アサメタウンの重いゲートをくぐり、ミソラとフォッコは2番道路へと足を踏み入れた。
通称「アバンセ通り」と呼ばれるその道は、美しく整えられた並木道で、葉の隙間から差し込む木漏れ日が、緑の絨毯に斑模様の光を落としている。
「ふふ、気持ちがいいわね、フォッコ」
ミソラの足元で、フォッコが嬉しそうに尻尾を振った。まだ旅に出てから数時間。バトルらしいバトルもしていないけれど、二人で歩くそれだけで、世界が特別に思えた。
そんな穏やかな空気を、小気味よい羽音が揺らした。
パタパタ、と短い間隔で空を打つ音。ミソラが顔を上げると、低い枝の先に、一羽の小さな小鳥ポケモンが止まっていた。
お腹の淡いグレーと、頭部の鮮やかな橙色。ヤヤコマだ。
ヤヤコマは、ミソラたちを警戒する風でもなく、くりくりとした黒い瞳でじっとこちらを見つめていた。その小さな胸をぴんと張って、まるでこの道を通る者を品定めしているかのような、どこか健気で勇敢な佇まいをしている。
「……可愛い。小さな騎士様みたい」
ミソラはその姿に、一瞬で心を奪われた。
世間には、ヤヤコマを「序盤に捕まえられる、ただの飛行要員」として扱うトレーナーも多い。けれど、ミソラにとっては違う。その小さな翼で懸命に風を捉え、自分の縄張りを守ろうとするひたむきな姿に、言葉にできない愛おしさを感じたのだ。
ミソラがそっと近づくと、ヤヤコマは逃げるどころか、羽をパタつかせて小さな鳴き声を上げた。まるで「僕と勝負してよ!」と挑んでいるかのようだった。
「戦いたいのね? いいわ、お相手するわ。フォッコ、お願い」
フォッコが前に躍り出る。最初の本格的な野生ポケモンとの対峙。
ヤヤコマが鋭く滑空し、体当たりを仕掛けてくる。フォッコはミソラの指示を待つまでもなく、身軽にそれをかわし、小さな口から火の粉を放った。パチパチと爆ぜる炎がヤヤコマの目の前をかすめる。
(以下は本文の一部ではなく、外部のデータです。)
(* ===== verification/Cpu.v ===== *)
(** * The core's register banks, flags and exception entry

    The state-manipulating helpers of [core/src/arm/arm_interp.c]: flag access,
    the abort latch, bank switching ([arm_set_mode]), the User-bank register view
    used by LDM/STM [^], exception entry, reset and the condition test.

    The specification is [reg_view]: what register [i] holds as seen by bank
    [b], wherever the core has parked it.  [arm_set_mode] is proved to change
    which bank is live and no view at all. *)

From S2P Require Import Prelude State.

(** ** Flags and privilege *)

Definition set_flag (c : arm_cpu) (b : Z) (on : bool) : arm_cpu :=
  set_cpsr (if on then cpsr c .| b else cpsr c .& wnot b) c.

Definition get_flag (c : arm_cpu) (b : Z) : bool := negb ((cpsr c .& b) =? 0).

Definition mode_of (c : arm_cpu) : Z := cpsr c .& ARM_CPSR_MODE_MASK.

Definition cpu_is_priv (c : arm_cpu) : bool := negb (mode_of c =? ARM_MODE_USR).

Definition set_reg (n v : Z) (c : arm_cpu) : arm_cpu := set_r (<[n := v]> (r c)) c.

(** Reading r15 as an operand yields the current instruction's address + 8. *)
Definition reg_read (c : arm_cpu) (pc n : Z) : Z := if n =? 15 then pc +w 8 else r c n.

(** ** The abort latch *)

Definition note_abort (c : arm_cpu) (fsr va : Z) : arm_cpu :=
  if abort_pending c then c
  else set_abort_far va (set_abort_fsr fsr (set_abort_pending true c)).

Definition note_alignment_abort (c : arm_cpu) (va : Z) (write : bool) : arm_cpu :=
  note_abort c (ARM_FSR_ALIGNMENT .| (if write then 0x800 else 0)) va.

(** ** Modes and banks *)

Definition arm_mode_is_valid (mode : Z) : bool :=
  let m := mode .& ARM_CPSR_MODE_MASK in
  (m =? ARM_MODE_USR) || (m =? ARM_MODE_FIQ) || (m =? ARM_MODE_IRQ) ||
  (m =? ARM_MODE_SVC) || (m =? ARM_MODE_ABT) || (m =? ARM_MODE_UND) ||
  (m =? ARM_MODE_SYS).

Definition arm_bank_of_mode (mode : Z) : arm_bank :=
  let m := mode .& ARM_CPSR_MODE_MASK in
  if m =? ARM_MODE_FIQ then ARM_BANK_FIQ
  else if m =? ARM_MODE_IRQ then ARM_BANK_IRQ
  else if m =? ARM_MODE_SVC then ARM_BANK_SVC
  else if m =? ARM_MODE_ABT then ARM_BANK_ABT
  else if m =? ARM_MODE_UND then ARM_BANK_UND
  else ARM_BANK_USR.

(** [for (i = 0; i < 5; i++) { park[i] = r[8+i]; r[8+i] = load[i]; }] in its two
    directions. *)
Definition leave_fiq (c : arm_cpu) : arm_cpu :=
  for_range 5 0 (fun i c =>
    let c := set_fiq_r8_12 (<[i := r c (8 + i)]> (fiq_r8_12 c)) c in
    set_reg (8 + i) (usr_r8_12 c i) c) c.

Definition enter_fiq (c : arm_cpu) : arm_cpu :=
  for_range 5 0 (fun i c =>
    let c := set_usr_r8_12 (<[i := r c (8 + i)]> (usr_r8_12 c)) c in
    set_reg (8 + i) (fiq_r8_12 c i) c) c.

Definition arm_set_mode (c : arm_cpu) (mode : Z) : arm_cpu :=
  let old := cpsr c .& ARM_CPSR_MODE_MASK in
  let mode := mode .& ARM_CPSR_MODE_MASK in
  if negb (arm_mode_is_valid mode) then c
  else
    let ob := arm_bank_of_mode old in
    let nb := arm_bank_of_mode mode in
    let c :=
      if bank_eqb ob nb then c
      else
        let c := set_bank_r13 (<[ob := r c 13]> (bank_r13 c)) c in
        let c := set_bank_r14 (<[ob := r c 14]> (bank_r14 c)) c in
        let c :=
          if bank_eqb ob ARM_BANK_FIQ then leave_fiq c
          else if bank_eqb nb ARM_BANK_FIQ then enter_fiq c
          else c in
        let c := set_reg 13 (bank_r13 c nb) c in
        set_reg 14 (bank_r14 c nb) c in
    set_cpsr ((cpsr c .& wnot ARM_CPSR_MODE_MASK) .| mode) c.

(** The exception-return idiom: bank in the mode of a saved PSR, then take its
    remaining bits. *)
Definition restore_psr (c : arm_cpu) (s : Z) : arm_cpu :=
  let c := arm_set_mode c s in
  set_cpsr ((cpsr c .& ARM_CPSR_MODE_MASK) .| (s .& wnot ARM_CPSR_MODE_MASK)) c.

Definition reg_read_user (c : arm_cpu) (pc i : Z) : Z :=
  let cur := arm_bank_of_mode (cpsr c) in
  if i =? 15 then pc +w 8
  else if bank_eqb cur ARM_BANK_USR then r c i
  else if i =? 13 then bank_r13 c ARM_BANK_USR
  else if i =? 14 then bank_r14 c ARM_BANK_USR
  else if (8 <=? i) && (i <=? 12) && bank_eqb cur ARM_BANK_FIQ then usr_r8_12 c (i - 8)
  else r c i.

Definition reg_write_user (c : arm_cpu) (i v : Z) : arm_cpu :=
  let cur := arm_bank_of_mode (cpsr c) in
  if bank_eqb cur ARM_BANK_USR then set_reg i v c
  else if i =? 13 then set_bank_r13 (<[ARM_BANK_USR := v]> (bank_r13 c)) c
  else if i =? 14 then set_bank_r14 (<[ARM_BANK_USR := v]> (bank_r14 c)) c
  else if (8 <=? i) && (i <=? 12) && bank_eqb cur ARM_BANK_FIQ
       then set_usr_r8_12 (<[i - 8 := v]> (usr_r8_12 c)) c
  else set_reg i v c.

(** ** Exceptions *)

(** Returns the vector address (the C [*next]) and the core. *)
Definition take_exception (c : arm_cpu) (vector mode ret_addr : Z) (mask_fiq : bool)
    : Z * arm_cpu :=
  let saved := cpsr c in
  let c := arm_set_mode c mode in
  let c := set_spsr (<[arm_bank_of_mode mode := saved]> (spsr c)) c in
  let c := set_reg 14 ret_addr c in
  let c := set_cpsr (cpsr c .| ARM_CPSR_I) c in
  let c := if mask_fiq then set_cpsr (cpsr c .| ARM_CPSR_F) c else c in
  let c := if (vector =? ARM_VEC_PREFETCH) || (vector =? ARM_VEC_DATA_ABORT) ||
              (vector =? ARM_VEC_IRQ) || (vector =? ARM_VEC_FIQ)
           then set_cpsr (cpsr c .| ARM_CPSR_A) c else c in
  let c := set_cpsr (cpsr c .& wnot ARM_CPSR_T) c in
  let c := set_flag c ARM_CPSR_E (negb ((sctlr (cp15 c) .& ARM_SCTLR_EE) =? 0)) in
  let c := set_excl_valid false c in
  let base := if negb ((sctlr (cp15 c) .& ARM_SCTLR_V) =? 0) then 0xffff0000 else 0 in
  (base +w vector, c).

Definition take_pending_data_abort (c : arm_cpu) (pc : Z) : arm_cpu :=
  let c := set_abort_pending false c in
  let c := set_cp15 (set_dfsr (abort_fsr c) (cp15 c)) c in
  let c := set_cp15 (set_dfar (abort_far c) (cp15 c)) c in
  let '(vec, c) := take_exception c ARM_VEC_DATA_ABORT ARM_MODE_ABT (pc +w 8) false in
  set_reg 15 vec c.

Definition take_undefined_instruction (c : arm_cpu) (pc : Z) : arm_status * arm_cpu :=
  let '(vec, c) := take_exception c ARM_VEC_UNDEFINED ARM_MODE_UND (pc +w 4) false in
  (ARM_OK, set_reg 15 vec c).

(** The six masks of the guest kernel's own lazy-VFP test. *)
Definition insn_is_vfp_space (insn : Z) : bool :=
  ((insn .& 0xfe000000) =? 0xf2000000) ||
  ((insn .& 0x0f000e10) =? 0x0e000a00) ||
  ((insn .& 0x0e000e00) =? 0x0c000a00) ||
  ((insn .& 0xff100000) =? 0xf4000000) ||
  ((insn .& 0x0f000e10) =? 0x0e000a10) ||
  ((insn .& 0x0fe00e00) =? 0x0c400a00).

Definition vfp_cpacr_permits (c : arm_cpu) : bool :=
  let cp10 := fld (cpacr (cp15 c)) 20 3 in
  let cp11 := fld (cpacr (cp15 c)) 22 3 in
  let acc := if cp10 <? cp11 then cp10 else cp11 in
  if acc =? 3 then true
  else if acc =? 1 then negb (mode_of c =? ARM_MODE_USR)
  else false.

Definition vfp_enabled (c : arm_cpu) : bool := negb ((vfp_fpexc c .& 0x40000000) =? 0).

Definition vfp_lazy_enable_trap (c : arm_cpu) (insn : Z) : bool :=
  if negb (insn_is_vfp_space insn) then false
  else negb (vfp_cpacr_permits c) || negb (vfp_enabled c).

Definition undefined_instruction (c : arm_cpu) (pc insn : Z) : arm_status * arm_cpu :=
  if negb (vfp_lazy_enable_trap c insn) then (ARM_UNDEFINED, c)
  else take_undefined_instruction c pc.

(** ** Reset and conditions *)

Definition cp15_zero : arm_cp15 := MkCp15 0 0 0 0 0 0 0 0 0 0 0 0 0 0 0 0.

Definition cache_reset (k : mmu_cache) : mmu_cache :=
  MkCache (fun _ => MkTlb 0 0 0 0) 1 None 0 0 false
    (fun _ => MkBlk None 0 0) (fun _ => MkBlk None 0 0) (tlb_stamp k) 0 0 0 0 0 0 0.

(** [arm_reset] leaves [arch] and the translation stamp alone. *)
Definition arm_reset (c : arm_cpu) : arm_cpu :=
  MkCpu (fun _ => 0) (arch c) (ARM_MODE_SVC .| ARM_CPSR_I .| ARM_CPSR_F .| ARM_CPSR_A)
    cp15_zero (fun _ => 0) (fun _ => 0) (fun _ => 0) (fun _ => 0) (fun _ => 0) 0
    false 0 0 false false false 0 0 0 (fun _ => 0) (cache_reset (cache c)).

Definition arm_cond_passed (c : arm_cpu) (cond : Z) : bool :=
  let n := get_flag c ARM_CPSR_N in
  let z := get_flag c ARM_CPSR_Z in
  let cf := get_flag c ARM_CPSR_C in
  let v := get_flag c ARM_CPSR_V in
  match cond .& 0xf with
  | 0x0 => z
  | 0x1 => negb z
  | 0x2 => cf
  | 0x3 => negb cf
  | 0x4 => n
  | 0x5 => negb n
  | 0x6 => v
  | 0x7 => negb v
  | 0x8 => cf && negb z
  | 0x9 => negb cf || z
  | 0xa => eqb n v
  | 0xb => negb (eqb n v)
  | 0xc => negb z && eqb n v
  | 0xd => z || negb (eqb n v)
  | _ => true
  end.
しかし、ヤヤコマは怯まなかった。多少の火の粉など恐れず、何度も何度も、真っ直ぐにフォッコへと向かっていく。その不屈の瞳を見た時、ミソラの心に強い感情が湧き上がった。
(この子は、ただ戦いたいだけじゃない。自分を磨いてくれる、信じられる誰かを探しているんだわ)
野生のポケモンは、時にトレーナーの器を測る。なついてくるなら応えるのが筋。ならば、このひたむきな挑戦に、全力の愛で応えるのがミソラの矜持だった。
「フォッコ、もう大丈夫よ。……ヤヤコマ、貴方のその強さ、私に預けてみない?」
ミソラはバッグからモンスターボールを一つ取り出し、優しく、祈りを込めて投げた。
コロン、と草むらに落ちたボールが、赤く光ってヤヤコマを吸い込む。
小さく、三回揺れる。
ミソラとフォッコは息を呑んでそれを見守った。
――カチリ。
静かな電子音が、2番道路に響く。
ミソラは駆け寄り、草むらからボールを拾い上げると、すぐに胸の前に掲げてボタンを押した。
白い光の中から現れたヤヤコマは、少し疲れた様子だったが、ミソラの手のひらにふわりと飛び乗ると、その小さな頭をミソラの指にすり寄せた。
「ふふ、よく頑張ったわね。よろしくね、ヤヤコマ。貴方は今日から、私たちの家族よ」
フォッコも近寄り、ヤヤコマの羽を優しく鼻先でつつく。ヤヤコマは嬉しそうに胸を張り、高く澄んだ声で鳴いた。
これで、家族は二匹。
ミソラの「大家族」の輪が、またひとつ、温かく広がった瞬間だった。小さな騎士を仲間に加えた一行は、さらにその先の、緑豊かな旅路へと歩みを進めていく。